Start of Block
(** [magnitude()] in binary32 is within [2^-21] of the length, relatively,
    when the length lies between [2^-61] and [2^61]. *)
Lemma magnitude_value (v : Vector2f B32.t) :
  proper_vector v = true -> finite_vector v = true ->
  bpow (-61) <= norm v <= bpow 61 ->
  proper (magnitude v) = true
  /\ B32.is_finite (magnitude v) = true
  /\ - (bpow (-21) * norm v) <= B2R (magnitude v) - norm v <= bpow (-21) * norm v.
Proof.
  intros Hp Hf [HL HH].
  apply andb_prop in Hp as [Hpx Hpy]. apply andb_prop in Hf as [Hfx Hfy].
  pose proof (norm_square v) as HMM. pose proof (norm_nonneg v) as HM0.
  set (M := norm v) in *. set (X := B2R (vx v)) in *. set (Y := B2R (vy v)) in *.
  set (A := X * X + Y * Y) in *.
  assert (HX2 : 0 <= X * X) by nra. assert (HY2 : 0 <= Y * Y) by nra.
  assert (HAlo : bpow (-122) <= A).
  { replace (bpow (-122)) with (bpow (-61) * bpow (-61))
      by (rewrite <- bpow_add; reflexivity).
    rewrite <- HMM. apply square_le. pose proof (bpow_pos (-61)). lra. }
  assert (HAhi : A <= bpow 122).
  { replace (bpow 122) with (bpow 61 * bpow 61)
      by (rewrite <- bpow_add; reflexivity).
    rewrite <- HMM. apply square_le. lra. }
  unfold magnitude. cbn [fsqrt fadd fmul binary32_ops].
  (* the squares *)
  pose proof (mul_rounds _ _ Hpx Hpx Hfx Hfx) as Rx. fold X in Rx.
  pose proof (mul_rounds _ _ Hpy Hpy Hfy Hfy) as Ry. fold Y in Ry.
  pose proof (nonneg_B2R _ (mul_self_nonneg (vx v))) as Hsx0.
  pose proof (nonneg_B2R _ (mul_self_nonneg (vy v))) as Hsy0.
  set (sx := B32.mul (vx v) (vx v)) in *. set (sy := B32.mul (vy v) (vy v)) in *.
  assert (HbX : Rabs (X * X) < bpow 127).
  { rewrite Rabs_pos_eq by exact HX2. bpow_lits. unfold A in HAhi. lra. }
  assert (HbY : Rabs (Y * Y) < bpow 127).
  { rewrite Rabs_pos_eq by exact HY2. bpow_lits. unfold A in HAhi. lra. }
  pose proof (rounds_error _ _ Rx HbX) as Ex. rewrite Rabs_pos_eq in Ex by exact HX2.
  pose proof (rounds_error _ _ Ry HbY) as Ey. rewrite Rabs_pos_eq in Ey by exact HY2.
  pose proof (rounds_finite _ _ Rx HbX) as Fx.
  pose proof (rounds_finite _ _ Ry HbY) as Fy.
  (* the sum *)
  pose proof (add_rounds sx sy (rounds_proper _ _ Rx) (rounds_proper _ _ Ry) Fx Fy) as Rs.
  assert (Hs0 : 0 <= B2R (B32.add sx sy)).
  { apply nonneg_B2R, add_nonneg; apply mul_self_nonneg. }
  set (s := B32.add sx sy) in *.
  assert (Hbs : Rabs (B2R sx + B2R sy) < bpow 127).
  { rewrite Rabs_pos_eq by lra. bpow_lits. unfold A in *. lra. }
  pose proof (rounds_error _ _ Rs Hbs) as Es. rewrite Rabs_pos_eq in Es by lra.
  pose proof (rounds_finite _ _ Rs Hbs) as Fs.
  (* the root *)
  pose proof (sqrt_rounds s (rounds_proper _ _ Rs) Fs Hs0) as Rm.
  pose proof (sqrt_finite s (rounds_proper _ _ Rs) Fs Hs0) as Fm.
  split; [exact (rounds_proper _ _ Rm)|]. split; [exact Fm|].
  destruct Rm as (_ & _ & Em & _). specialize (Em Fm). apply Rabs_le_inv in Em.
  rewrite (Rabs_pos_eq (sqrt (B2R s))) in Em by apply sqrt_pos.
  assert (Hlo : M * (1 - 2 * bpow (-23)) <= sqrt (B2R s)).
  { apply sqrt_ge.
    - apply Rmult_le_pos; [exact HM0|]. bpow_lits. lra.
    - replace (M * (1 - 2 * bpow (-23)) * (M * (1 - 2 * bpow (-23))))
        with (A * ((1 - 2 * bpow (-23)) * (1 - 2 * bpow (-23))))
        by (rewrite <- HMM; ring).
      bpow_lits. unfold A in *. lra. }
  assert (Hhi : sqrt (B2R s) <= M * (1 + 2 * bpow (-23))).
  { apply sqrt_le; [exact Hs0| |].
    - apply Rmult_le_pos; [exact HM0|]. bpow_lits. lra.
    - replace (M * (1 + 2 * bpow (-23)) * (M * (1 + 2 * bpow (-23))))
        with (A * ((1 + 2 * bpow (-23)) * (1 + 2 * bpow (-23))))
        by (rewrite <- HMM; ring).
      bpow_lits. unfold A in *. lra. }
  bpow_lits. lra.
Qed.
End Magnitude.

Section Normalized.
Local Open Scope R_scope.

(** Dividing by an approximation [m] of [M] instead of [M]. *)
Lemma quotient_error (X M m d : R) :
  0 < M -> Rabs X <= M -> - (d * M) <= m - M <= d * M -> 0 <= d <= / 9 ->
  0 < m /\ - (9 / 8 * d) <= X / m - X / M <= 9 / 8 * d.
Proof.
  intros HM HX Hm Hd.
  assert (Hm0 : M * (1 - d) <= m) by lra.
  assert (Hmpos : 0 < m) by nra.
  split; [exact Hmpos|].
  set (t := X / m). set (c := X / M).
  assert (Ht : t * m = X) by (unfold t; field; lra).
  assert (Hc : c * M = X) by (unfold c; field; lra).
  assert (Hc1 : -1 <= c <= 1).
  { apply Rabs_le_inv in HX. split.
    - apply Rmult_le_reg_r with M; [exact HM|]. rewrite Hc. lra.
    - apply Rmult_le_reg_r with M; [exact HM|]. rewrite Hc. lra. }
  assert (Heq : (t - c) * m = c * (M - m)) by (rewrite <- Hc in Ht; lra).
  assert (Hcm : - (d * M) <= c * (M - m) <= d * M).
  { assert (- (d * M) <= M - m <= d * M) by lra. nra. }
  assert (HK : d * M <= 9 / 8 * d * m).
  { assert (d * M * (8 / 9) <= d * m); [|lra].
    assert (M * (8 / 9) <= m) by nra.
    replace (d * M * (8 / 9)) with (d * (M * (8 / 9))) by ring.
    apply Rmult_le_compat_l; lra. }
  split.
  - apply Rmult_le_reg_r with m; [exact Hmpos|]. rewrite Heq. lra.
  - apply Rmult_le_reg_r with m; [exact Hmpos|]. rewrite Heq. lra.
Qed.

Lemma component_le_norm_x v : Rabs (B2R (vx v)) <= norm v.
Proof.
  pose proof (norm_square v) as Hsq. pose proof (norm_nonneg v) as H0.
  apply Rabs_le. split.
  - destruct (Rle_dec (- norm v) (B2R (vx v))); [lra|exfalso]. nra.
  - destruct (Rle_dec (B2R (vx v)) (norm v)); [lra|exfalso]. nra.
Qed.

Lemma component_le_norm_y v : Rabs (B2R (vy v)) <= norm v.
Proof.
  pose proof (norm_square v) as Hsq. pose proof (norm_nonneg v) as H0.
  apply Rabs_le. split.
  - destruct (Rle_dec (- norm v) (B2R (vy v))); [lra|exfalso]. nra.
  - destruct (Rle_dec (B2R (vy v)) (norm v)); [lra|exfalso]. nra.
Qed.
End of Block
* Directions for this task
Which lines in the records above contain the word "true"? Return each of them.

* Solution for this problem
  proper_vector v = true -> finite_vector v = true ->
  proper (magnitude v) = true
  /\ B32.is_finite (magnitude v) = true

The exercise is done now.